WHAT THE TASK ASKS: After finding the line with "through [u8], which" in the entries below, retype exactly each line from there through the line with "[database.fasta]: the run", including that final line.

DATA UNDER STUDY:
%%
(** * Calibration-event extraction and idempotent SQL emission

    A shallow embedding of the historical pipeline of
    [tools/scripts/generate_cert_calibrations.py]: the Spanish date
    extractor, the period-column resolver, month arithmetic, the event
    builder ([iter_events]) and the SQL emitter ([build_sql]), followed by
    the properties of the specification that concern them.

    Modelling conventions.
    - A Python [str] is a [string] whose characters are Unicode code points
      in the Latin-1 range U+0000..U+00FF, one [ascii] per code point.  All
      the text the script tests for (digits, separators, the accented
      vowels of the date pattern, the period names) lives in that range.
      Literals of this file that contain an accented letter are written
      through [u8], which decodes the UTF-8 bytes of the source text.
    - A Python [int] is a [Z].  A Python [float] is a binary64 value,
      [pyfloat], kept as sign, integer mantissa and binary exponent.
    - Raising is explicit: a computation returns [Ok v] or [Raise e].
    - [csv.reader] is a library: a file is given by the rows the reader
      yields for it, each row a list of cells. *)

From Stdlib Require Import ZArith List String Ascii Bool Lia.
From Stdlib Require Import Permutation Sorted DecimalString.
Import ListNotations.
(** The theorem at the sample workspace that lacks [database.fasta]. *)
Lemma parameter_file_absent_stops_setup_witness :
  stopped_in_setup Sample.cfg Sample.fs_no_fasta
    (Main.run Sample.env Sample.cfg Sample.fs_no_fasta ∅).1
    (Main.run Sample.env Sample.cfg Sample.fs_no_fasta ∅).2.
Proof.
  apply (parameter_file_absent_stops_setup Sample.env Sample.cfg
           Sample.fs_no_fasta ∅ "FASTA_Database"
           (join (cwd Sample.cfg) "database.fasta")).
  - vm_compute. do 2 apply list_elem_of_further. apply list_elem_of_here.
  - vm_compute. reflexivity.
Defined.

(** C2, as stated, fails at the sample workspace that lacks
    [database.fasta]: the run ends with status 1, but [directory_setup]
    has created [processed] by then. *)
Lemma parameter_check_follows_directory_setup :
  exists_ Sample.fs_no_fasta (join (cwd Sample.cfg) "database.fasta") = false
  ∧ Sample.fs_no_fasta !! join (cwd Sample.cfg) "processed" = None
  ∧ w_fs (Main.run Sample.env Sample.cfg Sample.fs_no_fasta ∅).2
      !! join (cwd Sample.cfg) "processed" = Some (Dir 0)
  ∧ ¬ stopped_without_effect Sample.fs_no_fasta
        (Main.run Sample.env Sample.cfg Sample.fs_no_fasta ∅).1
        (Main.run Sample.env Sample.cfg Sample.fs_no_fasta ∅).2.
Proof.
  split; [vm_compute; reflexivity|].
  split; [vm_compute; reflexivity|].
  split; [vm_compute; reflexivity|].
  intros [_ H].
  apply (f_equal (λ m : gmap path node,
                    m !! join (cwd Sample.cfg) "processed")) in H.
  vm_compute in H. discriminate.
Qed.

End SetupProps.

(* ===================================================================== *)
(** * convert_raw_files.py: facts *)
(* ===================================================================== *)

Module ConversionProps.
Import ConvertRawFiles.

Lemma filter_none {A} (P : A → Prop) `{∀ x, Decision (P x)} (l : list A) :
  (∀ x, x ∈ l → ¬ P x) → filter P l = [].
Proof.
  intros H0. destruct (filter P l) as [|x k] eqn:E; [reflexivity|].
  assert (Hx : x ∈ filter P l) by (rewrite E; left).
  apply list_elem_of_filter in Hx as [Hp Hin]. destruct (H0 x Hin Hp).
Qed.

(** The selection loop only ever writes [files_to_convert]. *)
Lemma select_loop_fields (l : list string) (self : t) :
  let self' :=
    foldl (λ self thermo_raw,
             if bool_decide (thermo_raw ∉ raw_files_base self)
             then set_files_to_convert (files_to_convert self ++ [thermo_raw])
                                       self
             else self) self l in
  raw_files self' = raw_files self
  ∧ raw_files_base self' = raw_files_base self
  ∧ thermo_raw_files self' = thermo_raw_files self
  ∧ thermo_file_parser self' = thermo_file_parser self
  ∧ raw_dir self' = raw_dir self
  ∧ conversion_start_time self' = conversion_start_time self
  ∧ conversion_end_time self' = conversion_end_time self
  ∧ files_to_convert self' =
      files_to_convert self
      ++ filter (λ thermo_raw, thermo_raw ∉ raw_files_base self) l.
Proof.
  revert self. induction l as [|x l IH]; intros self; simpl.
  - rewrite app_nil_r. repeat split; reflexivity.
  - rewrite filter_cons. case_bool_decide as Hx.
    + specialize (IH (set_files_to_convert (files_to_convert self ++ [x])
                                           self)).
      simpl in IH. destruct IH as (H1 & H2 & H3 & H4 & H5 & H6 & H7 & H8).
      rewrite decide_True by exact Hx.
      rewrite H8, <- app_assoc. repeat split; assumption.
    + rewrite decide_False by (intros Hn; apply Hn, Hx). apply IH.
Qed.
%%
WRITTEN SOLUTION:
      through [u8], which decodes the UTF-8 bytes of the source text.
    - A Python [int] is a [Z].  A Python [float] is a binary64 value,
      [pyfloat], kept as sign, integer mantissa and binary exponent.
    - Raising is explicit: a computation returns [Ok v] or [Raise e].
    - [csv.reader] is a library: a file is given by the rows the reader
      yields for it, each row a list of cells. *)

From Stdlib Require Import ZArith List String Ascii Bool Lia.
From Stdlib Require Import Permutation Sorted DecimalString.
Import ListNotations.
(** The theorem at the sample workspace that lacks [database.fasta]. *)
Lemma parameter_file_absent_stops_setup_witness :
  stopped_in_setup Sample.cfg Sample.fs_no_fasta
    (Main.run Sample.env Sample.cfg Sample.fs_no_fasta ∅).1
    (Main.run Sample.env Sample.cfg Sample.fs_no_fasta ∅).2.
Proof.
  apply (parameter_file_absent_stops_setup Sample.env Sample.cfg
           Sample.fs_no_fasta ∅ "FASTA_Database"
           (join (cwd Sample.cfg) "database.fasta")).
  - vm_compute. do 2 apply list_elem_of_further. apply list_elem_of_here.
  - vm_compute. reflexivity.
Defined.

(** C2, as stated, fails at the sample workspace that lacks
    [database.fasta]: the run ends with status 1, but [directory_setup]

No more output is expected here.